§ **Task directions**: Below are the entries to retype; reproduce each one exactly.
┄┄┄┄┄┄
(** * Buffered channels: a shallow embedding of [channel.c] and [linked_list.c]

    The C sources manipulate three kinds of objects through pointers: list
    nodes obtained from [malloc], POSIX semaphores living in the stack frame
    of [channel_select], and channels.  Each kind is kept in a heap of its
    own; a pointer is an address into the heap of its kind and [NULL] is
    address [0].  Every C function becomes a computation in a small monad
    that threads the heaps and distinguishes four ways a call can end. *)

From Stdlib Require Import ZArith Lia.
From stdpp Require Import base option list.

Local Open Scope Z_scope.
Local Open Scope nat_scope.

(** ** Pointers and heaps *)

Definition ptr := nat.
Definition NULL : ptr := 0.

Section Heap.
Context {A : Type}.

(** Cell [i] of the list is the object at address [S i]; [None] marks an
    object that has been released.  Addresses are never handed out twice. *)
Definition load (h : list (option A)) (p : ptr) : option A :=
  match p with
  | O => None
  | S i => match h !! i with
           | Some (Some a) => Some a
           | _ => None
           end
  end.

Definition store (h : list (option A)) (p : ptr) (a : A) : list (option A) :=
  match p with
  | O => h
  | S i => <[i := Some a]> h
  end.

Definition alloc (h : list (option A)) (a : A) : ptr * list (option A) :=
  (S (length h), h ++ [Some a]).

Definition release (h : list (option A)) (p : ptr) : list (option A) :=
  match p with
  | O => h
  | S i => <[i := None]> h
  end.
End Heap.

(** ** Data model *)

(** [list_node_t] and [list_t] of [linked_list.c]. *)
Record list_node_t := mk_node { data : ptr; next : ptr; prev : ptr }.

(** [count] is a [size_t]; arithmetic on it wraps modulo [2^64]. *)
Record list_t := mk_list { head : ptr; count : Z }.

Definition size_t_modulus : Z := 2 ^ 64.
Definition wrap_size_t (z : Z) : Z := (z mod size_t_modulus)%Z.

Inductive buffer_status := BUFFER_SUCCESS | BUFFER_ERROR.

Inductive channel_status :=
  | SUCCESS | CLOSED_ERROR | GEN_ERROR | DESTROY_ERROR
  | CHANNEL_FULL | CHANNEL_EMPTY.

Inductive direction := SEND | RECV.

(** Modelled from the spec: the bounded buffer ([buffer_create],
    [buffer_add], [buffer_remove]) is not part of the sources at hand.  The
    specification describes it as a FIFO queue of opaque element handles of
    fixed capacity whose add reports "full" and whose remove reports "empty"
    instead of blocking; a capacity of 0 is always full and always empty. *)
Record buffer_t := mk_buffer { capacity : nat; items : list Z }.

(** Modelled from the spec: [buffer_create(capacity)]. *)
Definition buffer_create (size : nat) : buffer_t :=
  {| capacity := size; items := [] |}.

(** Modelled from the spec: [buffer_add(value)] answers OK or FULL. *)
Definition buffer_add (b : buffer_t) (v : Z) : buffer_status * buffer_t :=
  if length (items b) <? capacity b
  then (BUFFER_SUCCESS, {| capacity := capacity b; items := items b ++ [v] |})
  else (BUFFER_ERROR, b).

(** Modelled from the spec: [buffer_remove(out)] answers OK or EMPTY; the
    second component is the value written through [out], if any. *)
Definition buffer_remove (b : buffer_t) : buffer_status * option Z * buffer_t :=
  match items b with
  | [] => (BUFFER_ERROR, None, b)
  | v :: rest => (BUFFER_SUCCESS, Some v, {| capacity := capacity b; items := rest |})
  end.

(** [channel_t].  The mutex and the two condition variables carry no data
    in a sequential reading of the code and are left out; [select] is the
    [list_t*] field, [None] standing for a null pointer. *)
Record channel_t := mk_channel {
  buffer : buffer_t;
  is_closed : bool;
  select : option list_t
}.

(** [select_t]: one intent handed to [channel_select].  For [SEND] the field
    [sdata] is the value to transmit; for [RECV] the C field points at the
    slot that receives the value, which the model returns instead. *)
Record select_t := mk_select { channel : ptr; dir : direction; sdata : Z }.

Record world := mk_world {
  nodes : list (option list_node_t);
  sems : list (option nat);
  chans : list (option channel_t)
}.

Definition empty_world : world := {| nodes := []; sems := []; chans := [] |}.

(** ** The monad *)

(** A call returns a value, suspends in [pthread_cond_wait] or [sem_wait]
    (only another thread can wake it), goes wrong by using a null or
    released pointer, or is still running when the fuel is spent; the world
    of [NoFuel] is the one reached at that moment. *)
Inductive outcome (A : Type) :=
  | Ret (a : A) (w : world)
  | Blocked (w : world)
  | Fault
  | NoFuel (w : world).
Arguments Ret {A} a w.
Arguments Blocked {A} w.
Arguments Fault {A}.
Arguments NoFuel {A} w.

Definition M (A : Type) := world -> outcome A.

Definition ret {A} (a : A) : M A := fun w => Ret a w.

Definition bind {A B} (m : M A) (k : A -> M B) : M B :=
  fun w => match m w with
           | Ret a w' => k a w'
           | Blocked w' => Blocked w'
           | Fault => Fault
           | NoFuel w' => NoFuel w'
           end.

Notation "'let*' x ':=' m 'in' k" := (bind m (fun x => k))
  (at level 10, x name, m at level 100, k at level 200).
Notation "m '>>' k" := (bind m (fun _ => k))
  (at level 90, right associativity).

Definition fault {A} : M A := fun _ => Fault.
Definition out_of_fuel {A} : M A := fun w => NoFuel w.
Definition suspend {A} : M A := fun w => Blocked w.

(** *** List nodes *)

Definition node_get (p : ptr) : M list_node_t :=
  fun w => match load (nodes w) p with
           | Some n => Ret n w
           | None => Fault
           end.

Definition node_put (p : ptr) (n : list_node_t) : M unit :=
  fun w => match load (nodes w) p with
           | Some _ => Ret tt {| nodes := store (nodes w) p n;
                                 sems := sems w; chans := chans w |}
           | None => Fault
           end.

(** [malloc(sizeof(list_node_t))]: the three fields are indeterminate until
    written; [list_insert] writes each of them before any read. *)
Definition malloc_node : M ptr :=
  fun w => let '(p, h) := alloc (nodes w) (mk_node NULL NULL NULL) in
           Ret p {| nodes := h; sems := sems w; chans := chans w |}.

Definition free_node (p : ptr) : M unit :=
  fun w => match load (nodes w) p with
           | Some _ => Ret tt {| nodes := release (nodes w) p;
                                 sems := sems w; chans := chans w |}
           | None => Fault
           end.

Definition get_data (p : ptr) : M ptr := let* n := node_get p in ret (data n).
Definition get_next (p : ptr) : M ptr := let* n := node_get p in ret (next n).
Definition get_prev (p : ptr) : M ptr := let* n := node_get p in ret (prev n).

Definition set_data (p v : ptr) : M unit :=
  let* n := node_get p in node_put p (mk_node v (next n) (prev n)).
Definition set_next (p v : ptr) : M unit :=
  let* n := node_get p in node_put p (mk_node (data n) v (prev n)).
Definition set_prev (p v : ptr) : M unit :=
  let* n := node_get p in node_put p (mk_node (data n) (next n) v).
┄┄┄┄┄┄
§ **The completed task**:
(** * Buffered channels: a shallow embedding of [channel.c] and [linked_list.c]

    The C sources manipulate three kinds of objects through pointers: list
    nodes obtained from [malloc], POSIX semaphores living in the stack frame
    of [channel_select], and channels.  Each kind is kept in a heap of its
    own; a pointer is an address into the heap of its kind and [NULL] is
    address [0].  Every C function becomes a computation in a small monad
    that threads the heaps and distinguishes four ways a call can end. *)

From Stdlib Require Import ZArith Lia.
From stdpp Require Import base option list.

Local Open Scope Z_scope.
Local Open Scope nat_scope.

(** ** Pointers and heaps *)

Definition ptr := nat.
Definition NULL : ptr := 0.

Section Heap.
Context {A : Type}.

(** Cell [i] of the list is the object at address [S i]; [None] marks an
    object that has been released.  Addresses are never handed out twice. *)
Definition load (h : list (option A)) (p : ptr) : option A :=
  match p with
  | O => None
  | S i => match h !! i with
           | Some (Some a) => Some a
           | _ => None
           end
  end.

Definition store (h : list (option A)) (p : ptr) (a : A) : list (option A) :=
  match p with
  | O => h
  | S i => <[i := Some a]> h
  end.

Definition alloc (h : list (option A)) (a : A) : ptr * list (option A) :=
  (S (length h), h ++ [Some a]).

Definition release (h : list (option A)) (p : ptr) : list (option A) :=
  match p with
  | O => h
  | S i => <[i := None]> h
  end.
End Heap.

(** ** Data model *)

(** [list_node_t] and [list_t] of [linked_list.c]. *)
Record list_node_t := mk_node { data : ptr; next : ptr; prev : ptr }.

(** [count] is a [size_t]; arithmetic on it wraps modulo [2^64]. *)
Record list_t := mk_list { head : ptr; count : Z }.

Definition size_t_modulus : Z := 2 ^ 64.
Definition wrap_size_t (z : Z) : Z := (z mod size_t_modulus)%Z.

Inductive buffer_status := BUFFER_SUCCESS | BUFFER_ERROR.

Inductive channel_status :=
  | SUCCESS | CLOSED_ERROR | GEN_ERROR | DESTROY_ERROR
  | CHANNEL_FULL | CHANNEL_EMPTY.

Inductive direction := SEND | RECV.

(** Modelled from the spec: the bounded buffer ([buffer_create],
    [buffer_add], [buffer_remove]) is not part of the sources at hand.  The
    specification describes it as a FIFO queue of opaque element handles of
    fixed capacity whose add reports "full" and whose remove reports "empty"
    instead of blocking; a capacity of 0 is always full and always empty. *)
Record buffer_t := mk_buffer { capacity : nat; items : list Z }.

(** Modelled from the spec: [buffer_create(capacity)]. *)
Definition buffer_create (size : nat) : buffer_t :=
  {| capacity := size; items := [] |}.

(** Modelled from the spec: [buffer_add(value)] answers OK or FULL. *)
Definition buffer_add (b : buffer_t) (v : Z) : buffer_status * buffer_t :=
  if length (items b) <? capacity b
  then (BUFFER_SUCCESS, {| capacity := capacity b; items := items b ++ [v] |})
  else (BUFFER_ERROR, b).

(** Modelled from the spec: [buffer_remove(out)] answers OK or EMPTY; the
    second component is the value written through [out], if any. *)
Definition buffer_remove (b : buffer_t) : buffer_status * option Z * buffer_t :=
  match items b with
  | [] => (BUFFER_ERROR, None, b)
  | v :: rest => (BUFFER_SUCCESS, Some v, {| capacity := capacity b; items := rest |})
  end.

(** [channel_t].  The mutex and the two condition variables carry no data
    in a sequential reading of the code and are left out; [select] is the
    [list_t*] field, [None] standing for a null pointer. *)
Record channel_t := mk_channel {
  buffer : buffer_t;
  is_closed : bool;
  select : option list_t
}.

(** [select_t]: one intent handed to [channel_select].  For [SEND] the field
    [sdata] is the value to transmit; for [RECV] the C field points at the
    slot that receives the value, which the model returns instead. *)
Record select_t := mk_select { channel : ptr; dir : direction; sdata : Z }.

Record world := mk_world {
  nodes : list (option list_node_t);
  sems : list (option nat);
  chans : list (option channel_t)
}.

Definition empty_world : world := {| nodes := []; sems := []; chans := [] |}.

(** ** The monad *)

(** A call returns a value, suspends in [pthread_cond_wait] or [sem_wait]
    (only another thread can wake it), goes wrong by using a null or
    released pointer, or is still running when the fuel is spent; the world
    of [NoFuel] is the one reached at that moment. *)
Inductive outcome (A : Type) :=
  | Ret (a : A) (w : world)
  | Blocked (w : world)
  | Fault
  | NoFuel (w : world).
Arguments Ret {A} a w.
Arguments Blocked {A} w.
Arguments Fault {A}.
Arguments NoFuel {A} w.

Definition M (A : Type) := world -> outcome A.

Definition ret {A} (a : A) : M A := fun w => Ret a w.

Definition bind {A B} (m : M A) (k : A -> M B) : M B :=
  fun w => match m w with
           | Ret a w' => k a w'
           | Blocked w' => Blocked w'
           | Fault => Fault
           | NoFuel w' => NoFuel w'
           end.

Notation "'let*' x ':=' m 'in' k" := (bind m (fun x => k))
  (at level 10, x name, m at level 100, k at level 200).
Notation "m '>>' k" := (bind m (fun _ => k))
  (at level 90, right associativity).

Definition fault {A} : M A := fun _ => Fault.
Definition out_of_fuel {A} : M A := fun w => NoFuel w.
Definition suspend {A} : M A := fun w => Blocked w.

(** *** List nodes *)

Definition node_get (p : ptr) : M list_node_t :=
  fun w => match load (nodes w) p with
           | Some n => Ret n w
           | None => Fault
           end.

Definition node_put (p : ptr) (n : list_node_t) : M unit :=
  fun w => match load (nodes w) p with
           | Some _ => Ret tt {| nodes := store (nodes w) p n;
                                 sems := sems w; chans := chans w |}
           | None => Fault
           end.

(** [malloc(sizeof(list_node_t))]: the three fields are indeterminate until
    written; [list_insert] writes each of them before any read. *)
Definition malloc_node : M ptr :=
  fun w => let '(p, h) := alloc (nodes w) (mk_node NULL NULL NULL) in
           Ret p {| nodes := h; sems := sems w; chans := chans w |}.

Definition free_node (p : ptr) : M unit :=
  fun w => match load (nodes w) p with
           | Some _ => Ret tt {| nodes := release (nodes w) p;
                                 sems := sems w; chans := chans w |}
           | None => Fault
           end.

Definition get_data (p : ptr) : M ptr := let* n := node_get p in ret (data n).
Definition get_next (p : ptr) : M ptr := let* n := node_get p in ret (next n).
Definition get_prev (p : ptr) : M ptr := let* n := node_get p in ret (prev n).

Definition set_data (p v : ptr) : M unit :=
  let* n := node_get p in node_put p (mk_node v (next n) (prev n)).
Definition set_next (p v : ptr) : M unit :=
  let* n := node_get p in node_put p (mk_node (data n) v (prev n)).
Definition set_prev (p v : ptr) : M unit :=
  let* n := node_get p in node_put p (mk_node (data n) (next n) v).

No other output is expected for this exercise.